Grammatical articles have no meaning by themselves, but obtain meaning as part of their noun phrase. From Dissertations Moral and Critical, Volume 1, by ames Beattie in 1788:

A single word may convey the full import of a sentence. And this may happen in every part of speech ; the article and conjunction excepted, which can never stand by themselves, because they have no meaning , unless when they are joined with other words.

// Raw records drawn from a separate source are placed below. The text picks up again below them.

(** ** The handlers as coroutines *)

#[export] Instance anyhow_preorder : PreOrder anyhow.
Proof. by split. Qed.

Section CoroRules.
Context {P : Platform} {U : Upstream}.
Context {A B : Type}.
Implicit Types (Q : A -> Prop) (R : B -> Prop) (E : Exn -> Prop) (c : Coro A) (w : World).

Lemma c_yields_atomically Q E (m : M A) : yields Q E m -> c_yields Q E (atomically m).
Proof. intros Hm w. apply (starts_atomically anyhow); [done|apply Hm]. Qed.

Lemma c_yields_mono Q Q' E E' c :
  c_yields Q E c -> (forall a, Q a -> Q' a) -> (forall e, E e -> E' e) -> c_yields Q' E' c.
Proof.
  intros Hc HQ HE w. eapply starts_mono; [|apply Hc].
  intros [a|e|] _; cbn; auto.
Qed.

Lemma c_yields_bind Q R E c (k : A -> Coro B) :
  c_yields Q E c -> (forall a, Q a -> c_yields R E (k a)) -> c_yields R E (c ≫= k).
Proof.
  intros Hc Hk w. apply (starts_bind anyhow). eapply starts_mono; [|apply Hc].
  intros [a|e|] w' Hr; cbn in *; [by apply Hk|done..].
Qed.

Lemma c_yields_try Q E E' c handler :
  c_yields Q E' c ->
  (forall e, E' e -> match handler e with Some h => yields Q E h | None => E e end) ->
  c_yields Q E (c_try c handler).
Proof.
  intros Hc Hh w. apply (starts_try anyhow). eapply starts_mono; [|apply Hc].
  intros [a|e|] w' Hr; cbn in *; [done| |done].
  specialize (Hh e Hr). destruct (handler e) as [h|]; [split; [done|apply Hh]|done].
Qed.

End CoroRules.

Section CoroHandlers.
Context {P : Platform} {U : Upstream}.
Implicit Types (user : User) (form_data : CreateVideoForm) (req : HttpRequest).

Lemma c_yields_request req : c_yields provided call_error (await_request req).
Proof.
  intros w. split; [done|]. cbn. intros w1 _. split; [done|]. cbn.
  destruct (outcome _) eqn:Hex; cbn; [by left|by eexists _, _].
Qed.

Lemma c_yields_sleep (Q : unit -> Prop) E delay : Q tt -> c_yields Q E (await_sleep delay).
Proof. intros HQ w. split; [done|]. cbn. intros w1 _. by split. Qed.

(** A [try] block that awaits its request and does the rest in the block
    that receives the response. *)
Lemma c_yields_call {X} (Q : X -> Prop) E req (m : Response -> M X) handler :
  (forall r, provided r -> yields Q call_error (m r)) ->
  (forall e, call_error e ->
     match handler e with Some h => yields Q E h | None => E e end) ->
  c_yields Q E (c_try (r ← await_request req; atomically (m r)) handler).
Proof.
  intros Hm Hh. apply (c_yields_try _ _ call_error); [|done].
  apply (c_yields_bind provided); [apply c_yields_request|].
  intros r Hr. by apply c_yields_atomically, Hm.
Qed.

Lemma c_yields_send_submission req :
  c_yields (fun _ => True) (raises_fault submission_fault) (send_submission_c req).
Proof. apply c_yields_call; [apply yields_submission_body|apply yields_submission_handler]. Qed.

Lemma c_yields_video_generations form_data user :
  c_yields (fun _ => True)
    (fun e => raises_fault submission_fault e \/ uncaught [ValueError; BinasciiError] e)
    (video_generations_c form_data user).
Proof.
  apply (c_yields_bind (fun _ => True)).
  - apply c_yields_atomically, yields_submission_of.
  - intros req _. eapply c_yields_mono; [apply c_yields_send_submission|done|by left].
Qed.

Lemma c_yields_fetch_json what req :
  c_yields (fun _ => True) (raises_fault client_fault) (fetch_json_c what req).
Proof.
  apply c_yields_call; [|intros e _; apply yields_client_handler].
  intros r Hr. by apply yields_checked; [|apply yields_response_json].
Qed.

Lemma c_yields_keyed_fetch what request_of :
  c_yields (fun _ => True) (raises_fault client_fault)
    (req ← atomically (keyed request_of); fetch_json_c what req).
Proof.
  apply (c_yields_bind (fun _ => True)); [apply c_yields_atomically, yields_keyed_request|].
  intros req _. apply c_yields_fetch_json.
Qed.

Lemma c_yields_get_video_content video_id user :
  c_yields (fun _ => True) (raises_fault client_fault) (get_video_content_c video_id user).
Proof.
  apply (c_yields_bind (fun _ => True)); [apply c_yields_atomically, yields_keyed_request|].
  intros req _. apply c_yields_call; [|intros e _; apply yields_client_handler].
  intros r Hr. by apply yields_checked; [|apply yields_ret].
Qed.

Lemma c_yields_poll_loop fuel video_id user start_time timeout poll_interval :
  c_yields completed_answer (fun e => raises_fault poll_fault e \/ uncaught [AttributeError] e)
    (poll_loop_c fuel video_id user start_time timeout poll_interval).
Proof.
  induction fuel as [|fuel IH]; [apply c_yields_atomically, yields_out_of_fuel|].
  cbn [poll_loop_c].
  apply (c_yields_bind (fun _ => True));
    [by apply c_yields_atomically, safe_yields; [apply safe_time_time|]|].
  intros t _. cbv beta.
  destruct (_ <? _);
    [|apply c_yields_atomically, yields_raise; left; by exists (Timeout timeout video_id)].
  apply (c_yields_bind (fun _ => True)).
  { eapply c_yields_mono; [apply c_yields_keyed_fetch|done|apply poll_error_client]. }
  intros status _. apply (c_yields_bind (fun _ => True)).
  { apply c_yields_atomically. eapply yields_mono; [apply yields_py_get|done|by right]. }
  intros st _. destruct (json_eq_str st "completed").
  { apply c_yields_atomically.
    eapply yields_mono; [apply yields_completed_response|done|by right]. }
  destruct (json_eq_str st "failed").
  - apply c_yields_atomically, (yields_bind (fun _ => True)).
    { eapply yields_mono; [apply yields_py_get|done|by right]. }
    intros error _. apply yields_raise. left. by exists (GenerationFailed error).
  - apply (c_yields_bind (fun _ => True)); [by apply c_yields_sleep|]. by intros _ _.
Qed.

Lemma c_yields_video_generations_sync fuel form_data user timeout poll_interval :
  c_yields completed_answer sync_error
    (video_generations_sync_c fuel form_data user timeout poll_interval).
Proof.
  apply (c_yields_bind (fun _ => True)).
  { eapply c_yields_mono; [apply c_yields_video_generations|done|apply sync_error_submission]. }
  intros result _. apply (c_yields_bind (fun _ => True)).
  { apply c_yields_atomically.
    eapply yields_mono; [apply yields_py_get|done|apply sync_error_attribute]. }
  intros video_id _.
  destruct (negb _);
    [apply c_yields_atomically, yields_raise; left; by exists MalformedUpstreamResponse|].
  apply (c_yields_bind (fun _ => True));
    [by apply c_yields_atomically, safe_yields; [apply safe_time_time|]|].
  intros start_time _.
  eapply c_yields_mono; [apply c_yields_poll_loop|done|apply sync_error_poll].
Qed.

End CoroHandlers.

(** ** The replies under every schedule *)

Section PoolStatus.
Context {P : Platform} {U : Upstream} {A : Auth}.
Implicit Types (c : Credentials) (req : Inbound) (w : World) (pool : Pool).
(** * nrsc5-gui: the receive pipeline of [nrsc5_gui_qt.py]

    A shallow embedding of the parts of [NRSC5Gui] that drive the
    producer/consumer pipeline: the three process handles and the
    radio_running / recording / stopping_radio flags, the handlers of
    the Qt process signals, the scanner of nrsc5's diagnostic stream
    (BER history, now-playing labels, station location), the start-up
    validation and the dependency check, the name and the duration of
    a recording, and the Presets tab with its import, export and
    saved setting.

    Conventions.
    - A Python [str] is a Rocq [string]; the character operations
      ([strip], [splitlines], [lower], the regular expressions, [float],
      [int]) are written for ASCII text.
    - A Python [float] is an IEEE binary64 value, [spec_float] with
      [prec = 53] and [emax = 1024].
    - What the operating system and Qt decide (whether a process starts
      or dies within a wait, which signals it emits meanwhile, the wall
      clock, the file system) is an answer of the environment [Env],
      asked in order; every theorem holds for all environments.
    - Qt calls the slots of a process from the event loop and, inside
      [waitForStarted] and [waitForFinished], for the process waited
      on; when it signals [finished] the process is already not
      running.  A message box is recorded when it opens; the events
      that Qt would deliver while it is open are taken to arrive once
      the handler has returned.
    - Fields that only feed the display and are read by no other code
      (ber_text, relpos_text, vert_text, the summary label, the item
      texts of the preset list) are left out, and so are
      [_update_info_summary_line] and [_update_distances], which write
      nothing else, and the slots that write none of the modelled
      fields (the visibility toggles, the user location and the
      units).  The record timer's tick, [_update_record_duration],
      only rewrites the duration texts; it is modelled on its own and
      is not among the events of [step]. *)

From Stdlib Require Import Bool Arith ZArith Lia List Ascii String.
From Stdlib Require Import SpecFloat DecimalString Permutation.
Import ListNotations.

Local Open Scope string_scope.
Local Open Scope list_scope.
Local Open Scope nat_scope.

(** ** Python text operations (ASCII) *)

Module PyStr.

Definition code (c : ascii) : N := N_of_ascii c.

(** [str.isspace] on one ASCII character: TAB..CR, FS..US and space. *)
Definition is_space (c : ascii) : bool :=
  let n := code c in
  ((9 <=? n) && (n <=? 13) || (28 <=? n) && (n <=? 32))%N.

Definition is_digit (c : ascii) : bool :=
  let n := code c in ((48 <=? n) && (n <=? 57))%N.

Definition digit_val (c : ascii) : option Z :=
  if is_digit c then Some (Z.of_N (code c) - 48)%Z else None.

The grammatical article also presents a noun as a part of a larger class of items:

  • fish is a noun representing a class.
  • a fish is an indefinite noun which is part of the class fish
  • the fish is a definite noun which is part of the class fish

Solution 2:

The first sense of article is "a separate portion of something written." - OED

This sense is the basis of most other meanings of article including the grammatical article. Grammatical article is defined in OED as:

Each of the members of a small set of words that give definiteness or indefiniteness and specificness or genericness to the application of a noun

As we covered the definition part, OED mentions that their etymon is classical Latin articulus:

joint, limb, finger, subdivision, part, point of time, juncture, critical moment, clause or section, pronoun or pronominal adjective, (definite or indefinite) article, in post-classical Latin also a multiple of ten (from 8th cent. in British sources) < artus joint ( < an Indo-European base with the sense ‘to join’ which also ultimately underlies arm n.1, art n.1) + -culus -cle suffix.

OED adds that the grammatical article was in Latin use after ancient Greek ἄρθρον and gives the following explanation:

For the ancient Stoic grammarians the term ἄρθρα embraced both articles and pronouns, but they differentiated two categories, calling articles ἄρθρα ἀοριστώδη ‘indefinite joining words’ and pronouns ἄρθρα ὡρισμένα ‘definite joining words’. By the time of Apollonius Dyscolus (2nd cent. a.d.) the article and the pronoun had been classified as two separate parts of speech and designated ἄρθρον and ἀντωνυμία respectively. Correspondingly the Latin grammarians (from the time of Quintilian (1st cent. a.d.)) used articulus for article and pronomen for pronoun. Latin had no articles as such, and Greek had only a definite article (ὁ , ἡ , τό the adj.). The distinction between ‘definite’ (e.g. the ) and ‘indefinite’ (e.g. a ) articles arose in the context of the description of modern Romance languages, though the terms go back ultimately (via Latin) to the Greek terms mentioned above. The English terms appear to be unknown to Palsgrave (1530) though he distinguishes two articles in French, ung and le (without giving them specific names).

According to OED, the word article (for the grammatical sense) first appears in D. Thomson's Middle Eng. Grammatical Texts (c1400):

Þat is a nown þat declines wtartikyls and case or wt thre diueris endyngys in a case.